There is a lot of talk in this passage about the "unjust" ones, the adikoi. Paul has the officers of the Corinthian law court in mind here. They are the unjust ones who will not inherit God's ruling activity. They are the ones described by the list of vices in verses 9-10, all of which name specific instances of injustice. They are the unjust ones in 6:1 before whom a few members of the Christian community appear for the resolution of a conflict pertaining either to reputation or to property. Why did Paul despise the court system and bad-mouth its officials?
 In the Roman period, courts had become locations of social status display. Consider this: these courts chiefly handled conflicts pertaining to property or reputation. Who would be most likely to use these courts? To suffer fraud you had to own property. To suffer slander you had to have a name worth protecting. Or go at the question from court procedures. If we look at the way witnesses from the lower economic classes were treated, our initial impression of status display is reinforced. Slaves, for example, were roughed up before they gave testimony in order to insure that they would tell the truth. And if sentencing were in order, the elite criminal was often offered exile or simply fined; the poor free were taken to a ravine and tossed in. There were, of course, no prisons where rich and poor alike could be sent.

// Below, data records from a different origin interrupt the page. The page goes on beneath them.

(** * Sort_Photo_Video: the media sorting pipeline of [main.py]

    A shallow embedding of [main.py] and the properties its specification
    states about it.  The program walks a source tree, classifies every file
    by the end of its name, resolves a year, and moves the file into a
    year folder, sending content duplicates to a separate tree.

    Layout of the development:
    - strings and POSIX path functions ([os.path]);
    - the file system as a finite map from path strings to nodes;
    - a monad of state, exceptions and divergence in which the functions of
      [main.py] are written line by line;
    - the theorems.

    Assumptions of the model are stated where they are made.  The two that
    matter everywhere: a file is identified by its path string (paths are
    taken as written, without [.], [..] or doubled separators), and names
    are strings over the code points below 256. *)

From Stdlib Require Import ZArith Ascii String DecimalString DecimalNat DecimalZ Lia.
From stdpp Require Import gmap strings list fin_maps.

Local Open Scope Z_scope.
Local Open Scope nat_scope.

(** ** Strings *)

(** Paths are strings. *)
Abbreviation path := string (only parsing).

(** [str.lower()] on code points below 256: the ASCII capitals and the
    Latin-1 capitals (all of U+00C0..U+00DE but the multiplication sign)
    move up by 32, every other character is unchanged. *)
Definition lower_char (c : ascii) : ascii :=
  let n := nat_of_ascii c in
  if ((65 <=? n) && (n <=? 90)) || ((192 <=? n) && (n <=? 222) && negb (n =? 215))
  then ascii_of_nat (n + 32)
  else c.

Fixpoint lower (s : string) : string :=
  match s with
  | EmptyString => EmptyString
  | String c r => String (lower_char c) (lower r)
  end.

(** [s.endswith(suffix)] for one suffix, and for a tuple of suffixes. *)
Fixpoint endswith (s suffix : string) : bool :=
  if String.eqb s suffix then true
  else match s with
       | EmptyString => false
       | String _ r => endswith r suffix
       end.

Definition endswith_any (s : string) (suffixes : list string) : bool :=
  existsb (endswith s) suffixes.

(** [s.startswith(pre)] *)
Fixpoint startswith (s pre : string) {struct pre} : bool :=
  match pre, s with
  | EmptyString, _ => true
  | String a pre', String b s' => Ascii.eqb a b && startswith s' pre'
  | String _ _, EmptyString => false
  end.

Fixpoint contains (c : ascii) (s : string) : bool :=
  match s with
  | EmptyString => false
  | String x r => if Ascii.eqb x c then true else contains c r
  end.

(** [all_char c s]: every character of [s] is [c] (true of the empty string). *)
Fixpoint all_char (c : ascii) (s : string) : bool :=
  match s with
  | EmptyString => true
  | String x r => Ascii.eqb x c && all_char c r
  end.

(** Split at the last occurrence of [c]: [rsplit c s = Some (a, b)] when
    [s = a ++ c :: b] and [c] does not occur in [b]; [None] when [c] does
    not occur in [s].  This is [s.rfind(c)] followed by the two slices. *)
Fixpoint rsplit (c : ascii) (s : string) : option (string * string) :=
  match s with
  | EmptyString => None
  | String x r =>
      match rsplit c r with
      | Some (a, b) => Some (String x a, b)
      | None => if Ascii.eqb x c then Some (EmptyString, r) else None
      end
  end.

(** [s.rstrip(c)] *)
Fixpoint rstrip (c : ascii) (s : string) : string :=
  match s with
  | EmptyString => EmptyString
  | String x r =>
      match rstrip c r with
      | EmptyString => if Ascii.eqb x c then EmptyString else String x EmptyString
      | r' => String x r'
      end
  end.

(** [str(n)] for a natural number and for an integer. *)
Definition str (n : nat) : string := NilZero.string_of_uint (Nat.to_uint n).
Definition str_Z (z : Z) : string := NilZero.string_of_int (Z.to_int z).

(** Decimal digits, for the facts about [str]. *)
Definition is_digit (c : ascii) : bool :=
  let n := nat_of_ascii c in (48 <=? n) && (n <=? 57).

Fixpoint all_digits (s : string) : bool :=
  match s with
  | EmptyString => true
  | String c r => is_digit c && all_digits r
  end.

(** ** [os.path] (posixpath) *)

Definition sep : ascii := "/"%char.
Definition extsep : ascii := "."%char.

(** [os.path.basename(p)]: [p[p.rfind('/')+1:]]. *)
Definition basename (p : path) : string :=
  match rsplit sep p with
  | Some (_, b) => b
  | None => p
  end.

(** [os.path.dirname(p)]: the head up to and including the last separator,
    with trailing separators stripped unless the head is all separators. *)
Definition dirname (p : path) : string :=
  match rsplit sep p with
  | Some (a, _) =>
      let head := (a +:+ String sep EmptyString) in
      if all_char sep head then head else rstrip sep head
  | None => EmptyString
  end.

(** [os.path.join(a, b)] *)
Definition join (a b : path) : path :=
  if startswith b (String sep EmptyString) then b
  else if String.eqb a EmptyString || endswith a (String sep EmptyString) then a +:+ b
  else a +:+ String sep (b).

Definition join3 (a b c : path) : path := join (join a b) c.

(** [os.path.splitext(p)] ([genericpath._splitext]): the extension starts at
    the last dot, provided that dot comes after the last separator and is
    preceded, within the file name, by a character that is not a dot. *)
Definition splitext (p : path) : string * string :=
  match rsplit extsep p with
  | None => (p, EmptyString)
  | Some (a, e) =>
      if contains sep e then (p, EmptyString)
      else if all_char extsep (basename a) then (p, EmptyString)
      else (a, String extsep e)
  end.

(** A directory name as [dirname] returns it: empty, the root, or without
    a trailing separator. *)
Definition dir_normal (d : string) : Prop :=
  d = EmptyString \/ all_char sep d = true \/ endswith d (String sep EmptyString) = false.

(** ** Classification by the end of the file name *)

Definition IMAGE_EXTENSIONS : list string :=
  [".jpg"; ".jpeg"; ".png"; ".gif"; ".bmp"; ".tiff"; ".heic"]%string.
Definition VIDEO_EXTENSIONS : list string :=
  [".mp4"; ".mov"; ".avi"; ".mkv"; ".wmv"; ".flv"; ".3gp"; "mts"]%string.

Inductive kind := Photo | Video | Ignored.

(** The test at the head of the loop body of [copy_media_sorted_by_year]. *)
Definition classify (file : string) : kind :=
  let file_lower := lower file in
  if endswith_any file_lower IMAGE_EXTENSIONS then Photo
  else if endswith_any file_lower VIDEO_EXTENSIONS then Video
  else Ignored.

(** ** The file system

    What the metadata libraries find in a file is recorded with the file:
    [Image.open(p)._getexif()] either raises or returns the EXIF dictionary
    (or [None]); [createParser(p)], once it has opened the file, returns a
    parser or nothing, and [extractMetadata] on that parser raises, returns
    nothing, or returns metadata with or without a creation date. *)

Inductive exif_probe :=
| ImageOpenRaises
| ExifData (d : option (list (nat * string))).

Inductive extract_result :=
| ExtractRaises
| MetadataNone
| NoCreationDate
| CreationDate (year : Z).

Inductive video_probe :=
| ParserNone
| ParserOpened (r : extract_result).

Record file := {
  f_data : string;          (* the bytes of the file *)
  f_mtime : Z;              (* st_mtime in microseconds since the epoch, rounded
                               to the microsecond as [datetime.fromtimestamp]
                               rounds the float it is given *)
  f_readable : bool;        (* whether opening and reading the file succeeds *)
  f_exif : exif_probe;
  f_video : video_probe
}.

(** A [BrokenLink] is a symbolic link whose target is missing: a directory
    listing shows it as a non-directory, but [stat] and [open] fail on it. *)
Inductive node :=
| File (f : file)
| Dir
| BrokenLink.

 So there is a reason for Paul's anger. One elite Christian has broken a contract or brought another into public disrepute. That's bad enough. Yet, instead of putting the grievance in front of the community and seeking a resolution from the gathered believers, the two parties rush off to the law court thinking, no doubt, that only persons of their own social station could possibly understand what it means to own property or to possess a reputation.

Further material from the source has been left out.